The Western Reperfusion program is a nonprofit organization formed by BYU students in October 2018 to help Native Americans with peripheral arterial disease.

Program founder Jordan Jones, a senior studying exercise science, said the organization started because of his love for Native Americans. Jones served a mission for The Church of Jesus Christ of Latter-day Saints on an Indian Reservation and said he fell in love with the people. 

Jones connected with Provo cardiologist Dr. Rodney Badger after his mission. Badger brought up the idea to screen Native Americans for an asymptomatic, subtle disease called peripheral arterial disease (PAD) to Jones.

“It’s just an eye opener to see that there is a need for these screenings, especially for Native Americans,” Jones said. “Of all the ethnicities in the U.S., they have the highest diabetes rate, which is a risk factor for PAD.”

Jordan Jones goes over the ABI results with a patient at the Moapa, Nevada, screening in December 2018. (Jordan Jones)

The Western Reperfusion program has been working to build connections with Indian Health Services (IHS) clinics to offer free PAD screenings.

According to the program’s newsletter, the screenings do not involve any medical instruments entering the body. The screening is a quick, 10-minute procedure that checks blood flow from the patient’s fingers to toes.

“The screening machine outputs a numerical value called an Ankle Brachial Index (ABI),” the Western Reperfusion newsletter reads. “The value is a ratio between systolic pressure of ankle over the systolic pressure of the arms. The ABI value is compared to a qualitative chart that tells the level of condition.”

Jones said the test sensor, called the quantiflo, is an easy device to use and plainly explains ABI results to patients.

Carson Bateman discusses the results with a patient at the Moapa, NV, screening in December 2018. (Jordan Jones)

The group went to a reservation in Moapa Valley, Nevada, to conduct a screening on Dec. 7. Group members screened 25 people and found nine had strong PAD symptoms.

Group member Carson Bateman said he noticed many people on reservations are not educated on technology.

“We try to refer them to doctors in the area. If PAD is left unchecked, it can result in numbness, wounds not healing, or needing amputation,” said group member Carson Bateman. “With these medical connections, they can start a routine of diet and exercise to prevent it from getting worse.”

According to both Jones and Bateman, the focus of Western Reperfusion right now is to get the word out about the group and potentially recruit volunteers to accompany group members on future screenings.

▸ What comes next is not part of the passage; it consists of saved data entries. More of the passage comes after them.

(* ===== verification/InstallQueueInv.v ===== *)
(** * What the install queue keeps

    The rows of the database and the queue in memory tell the same story: one
    install is active, it is fenced by a lease until its end is known, and no
    accepted install is lost, run twice or reported before it is saved.  A
    restart finds the same queue. *)

From S2P Require Import Prelude RustStr Effect McPortablePath McLoaderIdentity SettingsModel Storage.
From S2P Require Import InstanceModel ContentModel InstallModel InstallQueue.

Open Scope string_scope.
Open Scope list_scope.
Open Scope Z_scope.

(** serde_json writes what it reads back; the identity of an operation is read
    in its canonical form only. *)
Class InstallJsonLaws `{UuidParser, InstallJson} : Prop := {
  request_roundtrip r s : request_to_string r = Some s → request_from_str s = Some r;
  item_roundtrip i s : item_to_string i = Some s → item_from_str s = Some i;
  status_roundtrip st s :
    uuid_canonical (status_operation_id st) = Some (status_operation_id st) →
    status_to_string st = Some s → status_from_str s = Some st;
}.

Section core.
Context `{UuidParser} `{UnicodeNorm} `{InstallJson} `{InstallContent} `{!InstallJsonLaws}.

(** ** Rows and entries *)

Notation undone e := (status_done (entry_status e) = false).

(** A status as it is saved: of the install, with a canonical operation. *)
Definition status_of_install (id : string) (s : InstallStatus) : Prop :=
  status_install_id s = id ∧ uuid_canonical (status_operation_id s) = Some (status_operation_id s).

(** The row of an entry holds what a restart needs. *)
Record row_holds (id : string) (e : Entry) (row : QueueRow) : Prop := {
  rh_status : status_of_install id (entry_status e);
  rh_request : request_from_str (row_request row) = Some (entry_request e);
  rh_item : item_from_str (row_target row) = Some (entry_item e);
  rh_saved : ∃ s, status_from_str (row_status row) = Some s ∧ status_of_install id s ∧
    (row_phase row ≠ PhaseTerminal → status_done s = false);
  rh_pin : ∀ pin, entry_pin e = Some pin → pin_library pin = row_library row;
  rh_lease : ∀ lease, recovery_lease e = Some lease →
    lease = install_artifacts (entry_request e) (row_library row);
}.

(** Where an entry is, by the phase of its row; a finished entry is saved as
    it is shown. *)
Definition seated (p : RowPhase) (q : list string) (a : option string) (id : string) (e : Entry) : Prop :=
  match p with
  | PhaseTerminal => status_done (entry_status e) = true ∧ id ∉ q ∧ a ≠ Some id ∧ recovery_lease e = None
  | PhaseQueued => undone e ∧ id ∈ q ∧ a ≠ Some id ∧ recovery_lease e = None
  | PhaseRunning | PhaseSettlement => undone e ∧ id ∉ q ∧ a = Some id
  end.

Definition placed (q : list string) (a : option string) (id : string) (e : Entry) (row : QueueRow) : Prop :=
  seated (row_phase row) q a id e ∧
  (row_phase row = PhaseTerminal → status_from_str (row_status row) = Some (entry_status e)).

Lemma seated_ext p q a q' a' id e :
  (id ∈ q' ↔ id ∈ q) → (a' = Some id ↔ a = Some id) → seated p q a id e → seated p q' a' id e.
Proof. unfold seated. destruct p; tauto. Qed.

Record core (q : list string) (a : option string) (es : gmap string Entry) (rows : gmap string QueueRow) : Prop := {
  core_line : NoDup q;
  core_entries : ∀ id e, es !! id = Some e →
    ∃ row, rows !! id = Some row ∧ row_holds id e row ∧ placed q a id e row;
  core_rows : ∀ id row, rows !! id = Some row → row_phase row ≠ PhaseTerminal → is_Some (es !! id);
  core_located : ∀ id, id ∈ q ∨ a = Some id → is_Some (es !! id);
  core_unique : ∀ id id' e e', es !! id = Some e → es !! id' = Some e' → undone e → undone e' →
    entry_request e = entry_request e' → id = id';
  core_room : (length q + (if a is Some _ then 1 else 0) ≤ MAX_QUEUED)%nat;
  core_rowids : ∀ id id' row row', rows !! id = Some row → rows !! id' = Some row' →
    rowid row = rowid row' → id = id';
}.

(** What may replace the entry of an install, and its row. *)
Lemma core_update q a es rows id e row e' row' q' a' :
  core q a es rows → es !! id = Some e → rows !! id = Some row →
  NoDup q' → (length q' + (if a' is Some _ then 1 else 0) ≤ MAX_QUEUED)%nat →
  (∀ other, other ≠ id → other ∈ q' ↔ other ∈ q) → (∀ other, other ≠ id → a' = Some other ↔ a = Some other) →
  rowid row' = rowid row → entry_request e' = entry_request e → (undone e' → undone e) →
  row_holds id e' row' → placed q' a' id e' row' →
  core q' a' (<[id := e']> es) (<[id := row']> rows).
Proof.
  intros Hc He Hrow Hnd Hroom Hq Ha Hid Hreq Hdone Hholds Hplaced. split; [done|..|done|].
  - intros other x. destruct (decide (other = id)) as [->|Hne].
    + rewrite !lookup_insert_eq. intros [= <-]. by exists row'.
    + rewrite lookup_insert_ne by done. intros Hx. destruct (core_entries _ _ _ _ Hc _ _ Hx) as (r & Hr & Hh & Hp).
      exists r. split_and!; [by rewrite lookup_insert_ne|done|]. split.
      * eapply seated_ext; [by apply Hq|by apply Ha|apply Hp].
      * apply Hp.
  - intros other r. destruct (decide (other = id)) as [->|Hne]; [rewrite !lookup_insert_eq; eauto|].
    rewrite !lookup_insert_ne by done. apply (core_rows _ _ _ _ Hc).
  - intros other. destruct (decide (other = id)) as [->|Hne]; [rewrite !lookup_insert_eq; eauto|].
    rewrite (Hq _ Hne), (Ha _ Hne), lookup_insert_ne by done. apply (core_located _ _ _ _ Hc).
  - intros i j x y Hx Hy Ux Uy Hxy.
    assert (∀ k z, <[id := e']> es !! k = Some z → undone z →
      ∃ z0, es !! k = Some z0 ∧ undone z0 ∧ entry_request z0 = entry_request z) as Hback.
    { intros k z. destruct (decide (k = id)) as [->|Hne].
      - rewrite lookup_insert_eq. intros [= <-] Uz. exists e. by split_and!; [|apply Hdone|].
      - rewrite lookup_insert_ne by done. intros Hz Uz. by exists z. }
    destruct (Hback _ _ Hx Ux) as (x0 & Hx0 & Ux0 & Ex), (Hback _ _ Hy Uy) as (y0 & Hy0 & Uy0 & Ey).
    apply (core_unique _ _ _ _ Hc i j x0 y0); try done. congruence.
  - assert (∀ k r, <[id := row']> rows !! k = Some r → ∃ r0, rows !! k = Some r0 ∧ rowid r0 = rowid r) as Hback.
    { intros k r. destruct (decide (k = id)) as [->|Hne].
      - rewrite lookup_insert_eq. intros [= <-]. by exists row.
      - rewrite lookup_insert_ne by done. intros Hr. by exists r. }
    intros i j r r' Hr Hr' Hrr. destruct (Hback _ _ Hr) as (x & Hx & Ex), (Hback _ _ Hr') as (y & Hy & Ey).
    apply (core_rowids _ _ _ _ Hc i j x y); try done. congruence.
Qed.

(** Only the entry changes. *)
Lemma core_entry q a es rows id e e' :
  core q a es rows → es !! id = Some e →
  entry_request e' = entry_request e → entry_item e' = entry_item e →
  status_of_install id (entry_status e') → (status_done (entry_status e) = true → entry_status e' = entry_status e) →
  (undone e → undone e') →
  (∀ pin, entry_pin e' = Some pin → entry_pin e = Some pin) →
  (∀ lease, recovery_lease e' = Some lease → recovery_lease e = Some lease ∨
    (a = Some id ∧ ∀ row, rows !! id = Some row → lease = install_artifacts (entry_request e) (row_library row))) →
  core q a (<[id := e']> es) rows.
Proof.
  intros Hc He Hreq Hitem Hst Hdone Hundone Hpin Hlease.
  destruct (core_entries _ _ _ _ Hc _ _ He) as (row & Hrow & Hh & Hp).
  rewrite <-(insert_id rows id row) by done.
  apply (core_update q a es rows id e row e' row q a); try done; try apply Hc.
  - destruct (status_done (entry_status e)) eqn:Ed; [|done]. intros Hu. rewrite Hdone in Hu; congruence.
  - destruct Hh as [? ? ? ? Hhpin Hhlease]. split; try congruence; auto.
    + intros lease Hl. rewrite Hreq. destruct (Hlease _ Hl) as [?|[_ ?]]; auto.
  - assert (recovery_lease e = None → a ≠ Some id → recovery_lease e' = None) as Hnone.
    { intros Hn Ha. destruct (recovery_lease e') as [lease|] eqn:El; [|done].
      destruct (Hlease _ eq_refl) as [?|[? _]]; congruence. }
    destruct Hp as [Hp Hs]. split; [|intros E; rewrite (Hs E); rewrite E in Hp; destruct Hp as [Hd _]; by rewrite Hdone].
    unfold seated in *. destruct (row_phase row); destruct Hp as (? & ? & ?); split_and!; try tauto.
    by rewrite Hdone.
Qed.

“We’re a group of BYU students who want to serve,” Bateman said. “Maybe the volunteers have a connection to Native Americans, or maybe they don’t, but they follow through and serve an underserved population.”

Jones said the group’s goals for the year include setting up screenings at Indian Health Services clinics and tribal health clinics across the Intermountain West.

In addition, Jones said Western Reperfusion students would like to network with PAD specialists, such as vascular doctors and cardiologists, close to the reservations they volunteer at so severe PAD patients can be connected with medical specialists in their area.

Bateman and Jones said they invite volunteers to help the program make an impact.